More importantly, in a separate study from EY which questioned 1,000 parents with children between 15 and 25, nearly half (48%) of the respondents said they did not fully understand the options available to their children after A-Levels. Besides, 54% of parents said they did not fully understand the long term implications for their children's careers.

Parents are Concerned About University Fees

In addition, 78% of mums and dads expressed concern about the prohibitive cost of higher education as university fees promise to leave graduates with thousands of pounds of debt, while youth unemployment remains at 20% despite recently falling by 1 percentage point. This may explain why such a high proportion of parents (79%) told the study they were worried their children would struggle to find a job after graduation.

Most parents (56%) also felt that helping their children to make career choices was more stressful than moving home or job.

The survey also revealed a difference in perception between parents and employers in the value of going to university. EY’s survey found that while 89% of parents regard a degree as the main benefit of going to university, almost all employers (98%) felt that students who had completed work experience were the most valuable recruits for their organisation.

Parents ‘Push’ Children Towards Careers

Despite parents’ ignorance about their children’s career options, findings by British Glass uncovered that six in ten parents admit to trying to push their child down a particular career route. Parents are trying to convince their offspring to follow in their footsteps, wanting the best for them and preventing them from making the same mistakes they did.
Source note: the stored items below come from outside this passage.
(* ===== verification/GatewayServerProps.v ===== *)
(** * Properties of the gateway server

    Who may run a tool through the server and what it may do, the filling of
    prompts against a simultaneous substitution, and what the open routes
    show. *)

From stdpp Require Import base sets list strings pretty.
From Stdlib Require Import ZArith Lia Ascii SpecFloat.
From S2P Require Import Prelude.
From S2P Require Import PyFloat.
From S2P Require Import PyValue.
From S2P Require Import PyTime.
From S2P Require Import Contracts.
From S2P Require Import ContractsOps.
From S2P Require Import Redaction.
From S2P Require Import Json.
From S2P Require Import Security.
From S2P Require Import Bearer.
From S2P Require Import BearerProps.
From S2P Require Import Catalog.
From S2P Require Import Tables.
From S2P Require Import Repository.
From S2P Require Import McpModels.
From S2P Require Import MemoryEngine.
From S2P Require Import Executor.
From S2P Require Import ExecutorProps.
From S2P Require Import GatewayServer.

Import Executor GatewayServer.
Local Open Scope py_scope.

(** ** Headers *)

Lemma dget_fold_dset {A} (f : string -> A) k l d :
  (forall kv, kv ∈ l -> kv.2 = f kv.1) ->
  dget k (fold_left (fun d kv => dset kv.1 kv.2 d) l d)
  = if dmem k l then Some (f k) else dget k d.
Proof.
  revert d. induction l as [|[k' v] l IH]; intros d Hf; [done|]. cbn [fold_left fst snd].
  rewrite IH by set_solver. pose proof (Hf (k', v) ltac:(set_solver)) as Hv. simpl in Hv. subst v.
  unfold dmem. cbn [dget]. destruct (dget k l) eqn:E, (String.eqb_spec k k') as [->|Hne]; try done.
  - by rewrite dget_dset_eq.
  - by rewrite dget_dset_ne.
Qed.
27% of parents admit they just come out and tell their child exactly what they want them to do. Almost four in ten have even rowed with their children because they were trying to talk them into something or they were making a decision they didn’t agree with.

The study also found that one in five parents are more likely to try and influence their daughters’ choices, compared to just 13% who heap more pressure on their sons.
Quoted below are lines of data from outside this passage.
(* ===== verification/RunState.v ===== *)
(** * Run state, budgets and the circuit breaker

    [apps/orchestrator/state.py] and the [CircuitBreaker] of
    [apps/orchestrator/graph.py].  [correlation_note] and [run_result] ([result]) are the two
    attributes the graph sets on the dataclass dynamically. *)

From stdpp Require Import base list strings sets gmap.
From Stdlib Require Import ZArith Lia Ascii.
From S2P Require Import Prelude.
From S2P Require Import PyFloat.
From S2P Require Import PyValue.
From S2P Require Import PyTime.

Local Open Scope py_scope.

Record BudgetLimits := mkLimits {
  max_model_calls : Z; max_tool_calls : Z; max_delegations : Z; max_duration_seconds : float;
  max_cost_usd : float; max_input_tokens : Z; max_output_tokens : Z; max_delegation_depth : Z }.

Definition default_limits : BudgetLimits :=
  mkLimits 10 20 3 (PyFloat.of_Z 600) (PyFloat.of_Z 2) 60000 20000 3.

Record BudgetUsage := mkUsage {
  model_calls : Z; tool_calls : Z; delegations : Z; cost_usd : float; input_tokens : Z;
  output_tokens : Z; delegation_depth : Z }.

Definition no_usage : BudgetUsage := mkUsage 0 0 0 PyFloat.zero 0 0 0.

Record RunState := mkRunState {
  run_id : string;
  tenant_id : string;
  objective : string;
  context : dict;
  status : string;
  current_state : string;
  budget : dict;
  limits : BudgetLimits;
  usage : BudgetUsage;
  started_at : PyTime.time;
  trace_id : option string;
  correlation_id : option string;
  classification : dict;
  plan : list string;
  resources : dict;
  mcp_evidence : list dict;
  a2a_result : option dict;
  a2a_fallback : bool;
  findings : list dict;
  proposed_actions : list dict;
  policy_decisions : list dict;
  approvals : list dict;
  unresolved : list string;
  outcome : option string;
  error : option dict;
  conflict : option string;
  retried_reads : bool;
  event_sequence : Z;
  cancelled : bool;
  correlation_note : option dict;
  run_result : option dict }.

(** [RunState(run_id=..., objective=..., context=..., started_at=...)] with the
    dataclass defaults for the rest. *)
Definition new_run (run_id objective : string) (context : dict) (started_at : PyTime.time)
    : RunState :=
  mkRunState run_id "tenant_a" objective context "created" "classify" [] default_limits no_usage
    started_at None None [] [] [] [] None false [] [] [] [] [] None None None false 0 false
    None None.

(** Field updates. *)

Definition set_status (v : string) (s : RunState) : RunState :=
    mkRunState (run_id s) (tenant_id s) (objective s) (context s) v (current_state s) (budget s)
      (limits s) (usage s) (started_at s) (trace_id s) (correlation_id s) (classification s)
      (plan s) (resources s) (mcp_evidence s) (a2a_result s) (a2a_fallback s) (findings s)
      (proposed_actions s) (policy_decisions s) (approvals s) (unresolved s) (outcome s) (error
      s) (conflict s) (retried_reads s) (event_sequence s) (cancelled s) (correlation_note s)
      (run_result s).
Definition set_current_state (v : string) (s : RunState) : RunState :=
    mkRunState (run_id s) (tenant_id s) (objective s) (context s) (status s) v (budget s)
      (limits s) (usage s) (started_at s) (trace_id s) (correlation_id s) (classification s)
      (plan s) (resources s) (mcp_evidence s) (a2a_result s) (a2a_fallback s) (findings s)
      (proposed_actions s) (policy_decisions s) (approvals s) (unresolved s) (outcome s) (error
      s) (conflict s) (retried_reads s) (event_sequence s) (cancelled s) (correlation_note s)
      (run_result s).
Definition set_usage (v : BudgetUsage) (s : RunState) : RunState :=
    mkRunState (run_id s) (tenant_id s) (objective s) (context s) (status s) (current_state s)
      (budget s) (limits s) v (started_at s) (trace_id s) (correlation_id s) (classification s)
      (plan s) (resources s) (mcp_evidence s) (a2a_result s) (a2a_fallback s) (findings s)
      (proposed_actions s) (policy_decisions s) (approvals s) (unresolved s) (outcome s) (error
      s) (conflict s) (retried_reads s) (event_sequence s) (cancelled s) (correlation_note s)
      (run_result s).
Definition set_classification (v : dict) (s : RunState) : RunState :=
    mkRunState (run_id s) (tenant_id s) (objective s) (context s) (status s) (current_state s)
      (budget s) (limits s) (usage s) (started_at s) (trace_id s) (correlation_id s) v (plan s)
      (resources s) (mcp_evidence s) (a2a_result s) (a2a_fallback s) (findings s)
      (proposed_actions s) (policy_decisions s) (approvals s) (unresolved s) (outcome s) (error
      s) (conflict s) (retried_reads s) (event_sequence s) (cancelled s) (correlation_note s)
      (run_result s).
Definition set_plan (v : list string) (s : RunState) : RunState :=
    mkRunState (run_id s) (tenant_id s) (objective s) (context s) (status s) (current_state s)
      (budget s) (limits s) (usage s) (started_at s) (trace_id s) (correlation_id s)
      (classification s) v (resources s) (mcp_evidence s) (a2a_result s) (a2a_fallback s)
      (findings s) (proposed_actions s) (policy_decisions s) (approvals s) (unresolved s)
      (outcome s) (error s) (conflict s) (retried_reads s) (event_sequence s) (cancelled s)
      (correlation_note s) (run_result s).
Definition set_resources (v : dict) (s : RunState) : RunState :=
    mkRunState (run_id s) (tenant_id s) (objective s) (context s) (status s) (current_state s)
      (budget s) (limits s) (usage s) (started_at s) (trace_id s) (correlation_id s)
      (classification s) (plan s) v (mcp_evidence s) (a2a_result s) (a2a_fallback s) (findings
      s) (proposed_actions s) (policy_decisions s) (approvals s) (unresolved s) (outcome s)
      (error s) (conflict s) (retried_reads s) (event_sequence s) (cancelled s)
      (correlation_note s) (run_result s).
Definition set_mcp_evidence (v : list dict) (s : RunState) : RunState :=
    mkRunState (run_id s) (tenant_id s) (objective s) (context s) (status s) (current_state s)
      (budget s) (limits s) (usage s) (started_at s) (trace_id s) (correlation_id s)
      (classification s) (plan s) (resources s) v (a2a_result s) (a2a_fallback s) (findings s)
      (proposed_actions s) (policy_decisions s) (approvals s) (unresolved s) (outcome s) (error
      s) (conflict s) (retried_reads s) (event_sequence s) (cancelled s) (correlation_note s)
      (run_result s).
Definition set_a2a_result (v : option dict) (s : RunState) : RunState :=
    mkRunState (run_id s) (tenant_id s) (objective s) (context s) (status s) (current_state s)
      (budget s) (limits s) (usage s) (started_at s) (trace_id s) (correlation_id s)
      (classification s) (plan s) (resources s) (mcp_evidence s) v (a2a_fallback s) (findings s)
      (proposed_actions s) (policy_decisions s) (approvals s) (unresolved s) (outcome s) (error
      s) (conflict s) (retried_reads s) (event_sequence s) (cancelled s) (correlation_note s)
      (run_result s).
Definition set_a2a_fallback (v : bool) (s : RunState) : RunState :=
    mkRunState (run_id s) (tenant_id s) (objective s) (context s) (status s) (current_state s)
      (budget s) (limits s) (usage s) (started_at s) (trace_id s) (correlation_id s)
      (classification s) (plan s) (resources s) (mcp_evidence s) (a2a_result s) v (findings s)
      (proposed_actions s) (policy_decisions s) (approvals s) (unresolved s) (outcome s) (error
      s) (conflict s) (retried_reads s) (event_sequence s) (cancelled s) (correlation_note s)
      (run_result s).
Definition set_findings (v : list dict) (s : RunState) : RunState :=
    mkRunState (run_id s) (tenant_id s) (objective s) (context s) (status s) (current_state s)
      (budget s) (limits s) (usage s) (started_at s) (trace_id s) (correlation_id s)
      (classification s) (plan s) (resources s) (mcp_evidence s) (a2a_result s) (a2a_fallback s)
      v (proposed_actions s) (policy_decisions s) (approvals s) (unresolved s) (outcome s)
      (error s) (conflict s) (retried_reads s) (event_sequence s) (cancelled s)
      (correlation_note s) (run_result s).
Definition set_proposed_actions (v : list dict) (s : RunState) : RunState :=
    mkRunState (run_id s) (tenant_id s) (objective s) (context s) (status s) (current_state s)
      (budget s) (limits s) (usage s) (started_at s) (trace_id s) (correlation_id s)
      (classification s) (plan s) (resources s) (mcp_evidence s) (a2a_result s) (a2a_fallback s)
      (findings s) v (policy_decisions s) (approvals s) (unresolved s) (outcome s) (error s)
      (conflict s) (retried_reads s) (event_sequence s) (cancelled s) (correlation_note s)
      (run_result s).
Definition set_policy_decisions (v : list dict) (s : RunState) : RunState :=
    mkRunState (run_id s) (tenant_id s) (objective s) (context s) (status s) (current_state s)
      (budget s) (limits s) (usage s) (started_at s) (trace_id s) (correlation_id s)
      (classification s) (plan s) (resources s) (mcp_evidence s) (a2a_result s) (a2a_fallback s)
      (findings s) (proposed_actions s) v (approvals s) (unresolved s) (outcome s) (error s)
      (conflict s) (retried_reads s) (event_sequence s) (cancelled s) (correlation_note s)
      (run_result s).
Definition set_approvals (v : list dict) (s : RunState) : RunState :=
    mkRunState (run_id s) (tenant_id s) (objective s) (context s) (status s) (current_state s)
      (budget s) (limits s) (usage s) (started_at s) (trace_id s) (correlation_id s)
      (classification s) (plan s) (resources s) (mcp_evidence s) (a2a_result s) (a2a_fallback s)
      (findings s) (proposed_actions s) (policy_decisions s) v (unresolved s) (outcome s) (error
      s) (conflict s) (retried_reads s) (event_sequence s) (cancelled s) (correlation_note s)
      (run_result s).
Definition set_unresolved (v : list string) (s : RunState) : RunState :=
    mkRunState (run_id s) (tenant_id s) (objective s) (context s) (status s) (current_state s)
      (budget s) (limits s) (usage s) (started_at s) (trace_id s) (correlation_id s)
      (classification s) (plan s) (resources s) (mcp_evidence s) (a2a_result s) (a2a_fallback s)
      (findings s) (proposed_actions s) (policy_decisions s) (approvals s) v (outcome s) (error
      s) (conflict s) (retried_reads s) (event_sequence s) (cancelled s) (correlation_note s)
      (run_result s).
Definition set_outcome (v : option string) (s : RunState) : RunState :=
    mkRunState (run_id s) (tenant_id s) (objective s) (context s) (status s) (current_state s)
      (budget s) (limits s) (usage s) (started_at s) (trace_id s) (correlation_id s)
      (classification s) (plan s) (resources s) (mcp_evidence s) (a2a_result s) (a2a_fallback s)
      (findings s) (proposed_actions s) (policy_decisions s) (approvals s) (unresolved s) v
      (error s) (conflict s) (retried_reads s) (event_sequence s) (cancelled s)
      (correlation_note s) (run_result s).
Definition set_error (v : option dict) (s : RunState) : RunState :=
    mkRunState (run_id s) (tenant_id s) (objective s) (context s) (status s) (current_state s)
      (budget s) (limits s) (usage s) (started_at s) (trace_id s) (correlation_id s)
      (classification s) (plan s) (resources s) (mcp_evidence s) (a2a_result s) (a2a_fallback s)
      (findings s) (proposed_actions s) (policy_decisions s) (approvals s) (unresolved s)
      (outcome s) v (conflict s) (retried_reads s) (event_sequence s) (cancelled s)
      (correlation_note s) (run_result s).
Definition set_conflict (v : option string) (s : RunState) : RunState :=
    mkRunState (run_id s) (tenant_id s) (objective s) (context s) (status s) (current_state s)
      (budget s) (limits s) (usage s) (started_at s) (trace_id s) (correlation_id s)
      (classification s) (plan s) (resources s) (mcp_evidence s) (a2a_result s) (a2a_fallback s)
      (findings s) (proposed_actions s) (policy_decisions s) (approvals s) (unresolved s)
      (outcome s) (error s) v (retried_reads s) (event_sequence s) (cancelled s)
      (correlation_note s) (run_result s).
Definition set_event_sequence (v : Z) (s : RunState) : RunState :=
    mkRunState (run_id s) (tenant_id s) (objective s) (context s) (status s) (current_state s)
      (budget s) (limits s) (usage s) (started_at s) (trace_id s) (correlation_id s)
      (classification s) (plan s) (resources s) (mcp_evidence s) (a2a_result s) (a2a_fallback s)
      (findings s) (proposed_actions s) (policy_decisions s) (approvals s) (unresolved s)
      (outcome s) (error s) (conflict s) (retried_reads s) v (cancelled s) (correlation_note s)
      (run_result s).
Definition set_cancelled (v : bool) (s : RunState) : RunState :=
    mkRunState (run_id s) (tenant_id s) (objective s) (context s) (status s) (current_state s)
      (budget s) (limits s) (usage s) (started_at s) (trace_id s) (correlation_id s)
      (classification s) (plan s) (resources s) (mcp_evidence s) (a2a_result s) (a2a_fallback s)
      (findings s) (proposed_actions s) (policy_decisions s) (approvals s) (unresolved s)
      (outcome s) (error s) (conflict s) (retried_reads s) (event_sequence s) v
      (correlation_note s) (run_result s).
Definition set_correlation_note (v : option dict) (s : RunState) : RunState :=
    mkRunState (run_id s) (tenant_id s) (objective s) (context s) (status s) (current_state s)
      (budget s) (limits s) (usage s) (started_at s) (trace_id s) (correlation_id s)
      (classification s) (plan s) (resources s) (mcp_evidence s) (a2a_result s) (a2a_fallback s)
      (findings s) (proposed_actions s) (policy_decisions s) (approvals s) (unresolved s)
      (outcome s) (error s) (conflict s) (retried_reads s) (event_sequence s) (cancelled s) v
      (run_result s).
Definition set_run_result (v : option dict) (s : RunState) : RunState :=
    mkRunState (run_id s) (tenant_id s) (objective s) (context s) (status s) (current_state s)
      (budget s) (limits s) (usage s) (started_at s) (trace_id s) (correlation_id s)
      (classification s) (plan s) (resources s) (mcp_evidence s) (a2a_result s) (a2a_fallback s)
      (findings s) (proposed_actions s) (policy_decisions s) (approvals s) (unresolved s)
      (outcome s) (error s) (conflict s) (retried_reads s) (event_sequence s) (cancelled s)
      (correlation_note s) v.


(** [state.unresolved.append(msg)] *)
Definition add_unresolved (msg : string) (s : RunState) : RunState :=
  set_unresolved (unresolved s ++ [msg]) s.

(** ** Circuit breaker *)

Module CircuitBreaker.
Definition THRESHOLD : Z := 3.

Record t := mk { threshold : Z; failures : gmap string Z; opened : gset string }.

Definition init (threshold : Z) : t := mk threshold ∅ ∅.
Definition is_open (key : string) (b : t) : bool := bool_decide (key ∈ opened b).
(** [failures.get(key, 0)] *)
Definition count (key : string) (b : t) : Z := default 0%Z (failures b !! key).

(** [guard] *)
Definition guard (key : string) (b : t) : result unit :=
  if is_open key b then Exn (CircuitOpenError ("circuit open for " +:+ key)) else Ok tt.

Definition record_success (key : string) (b : t) : t :=
  mk (threshold b) (<[key := 0%Z]> (failures b)) (opened b ∖ {[key]}).

Definition record_failure (key : string) (b : t) : t :=
  let n := (count key b + 1)%Z in
  mk (threshold b) (<[key := n]> (failures b))
     (if (threshold b <=? n)%Z then opened b ∪ {[key]} else opened b).
End CircuitBreaker.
The head of student recruitment at Ernst & Young, Julie Stanbridge, argued that “Every parent wants to give their children the best possible start in life and they naturally feel the weight of responsibility that comes with helping them make the right decision at a crossroads in their education”. She then went to add that “As employers, it’s vital that we help to bridge the gap, to ensure parents, schools and students are armed with the information they need to make an informed decision”.

Finally, the studies cited indicate that parents are not adequately armed with all the information they need to give their children proper career advice. Parents fear failing their children with ill-informed jobs advice because they don’t have a comprehensive understanding of the educational and career options available in the market.

Perhaps this is the reason why parents urge their children to follow their career paths, and are hesitant to provide them with the freedom to choose another career route which in the parents’ view might not guarantee job security, prosperity, etc.